Reforma da Previdência
Com o fim do recesso parlamentar, a Reforma da Previdência volta ao centro das discussões no Congresso. O texto aprovado na Câmara dos Deputados ainda precisa passar por mais um turno de votação na Casa. Para garantir que o mesmo placar da primeira votação, com 71 votos a mais que o mínimo de 308 votos necessários, na última semana, o presidente Rodrigo Maia (DEM-RJ), dedicou a agenda a reuniões. Ele esteve com o secretário da Previdência, Rogério Marinho, com o deputado Marcelo Ramos (PL-AM), que presidiu a Comissão Especial sobre o assunto, com o ministro da Casa Civil, Onyx Lorenzoni e com o presidente Jair Bolsonaro.
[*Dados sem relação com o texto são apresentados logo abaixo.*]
Lemma push_children_spec (ch : list (option (RadixNode V))) st :
  concat (map entries_of (push_children ch st)) = child_entries ch ++ concat (map entries_of st)
  ∧ S (sum_list_with weight (push_children ch st))
    = (weight (Branch ch) + sum_list_with weight st)%nat.
Proof.
  unfold push_children. induction ch as [|[c|] ch [IH1 IH2]]; [done| |].
  - cbn in *. rewrite IH1. split; [unfold child_entries; cbn; by rewrite app_assoc|]. lia.
  - exact (conj IH1 IH2).
Qed.

Lemma next_spec {E} fuel (it : Iter V) :
  (iter_weight it < fuel)%nat →
  ∃ it', next (E := E) fuel it = Ok (head (iter_entries it), it')
    ∧ iter_entries it' = tail (iter_entries it)
    ∧ (iter_entries it ≠ [] → iter_weight it' < iter_weight it)%nat.
Proof.
  revert it. induction fuel as [|fuel IH]; intros [st lf] Hf; [lia|].
  unfold iter_weight, iter_entries in *. cbn [leaf stack] in *.
  destruct lf as [[|e rest]|]; cbn [default] in *.
  2: { eexists. split; [done|]. cbn. split; [done|]. lia. }
  all: destruct st as [|[ch|es] st]; cbn [next leaf stack] in *; [by eexists| |].
  all: try (destruct (push_children_spec ch st) as [He Hs];
            destruct (IH (mkIter (push_children ch st) None)) as (it' & Hn & Hit & Hlt);
            [cbn in *; lia|]; exists it'; cbn [leaf stack default] in *;
            rewrite He in Hn, Hit, Hlt; cbn in *; split_and!; [done..|];
            intros Hne; specialize (Hlt Hne); lia).
  all: destruct (IH (mkIter st (Some es))) as (it' & Hn & Hit & Hlt);
       [cbn in *; lia|]; exists it'; cbn in *; split_and!; [done..|];
       intros Hne; specialize (Hlt Hne); lia.
Qed.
Bolsonaro lamenta atentados nos EUA
O presidente Jair Bolsonaro comentou os dois atentados registrados neste fim-de-semana nos Estado Unidos, que deixaram dezenas de mortos e feridos. Os dois ataques ocorreram nas cidades de El Paso (Texas) e Dayton (Ohio). O primeiro terminou com 20 mortos e 26 feridos. Já o segundo deixou nove mortos e ao menos 27 feridos. “Lamento. Já aconteceu no Brasil também. Agora não é desarmando o povo que você vai evitar isso aí. O Brasil no papel é extremamente desarmado e já aconteceu coisa como essa aqui no Brasil”, disse. O presidente conversou com jornalistas neste domingo na saída do Palácio da Alvorada, residência oficial do governante.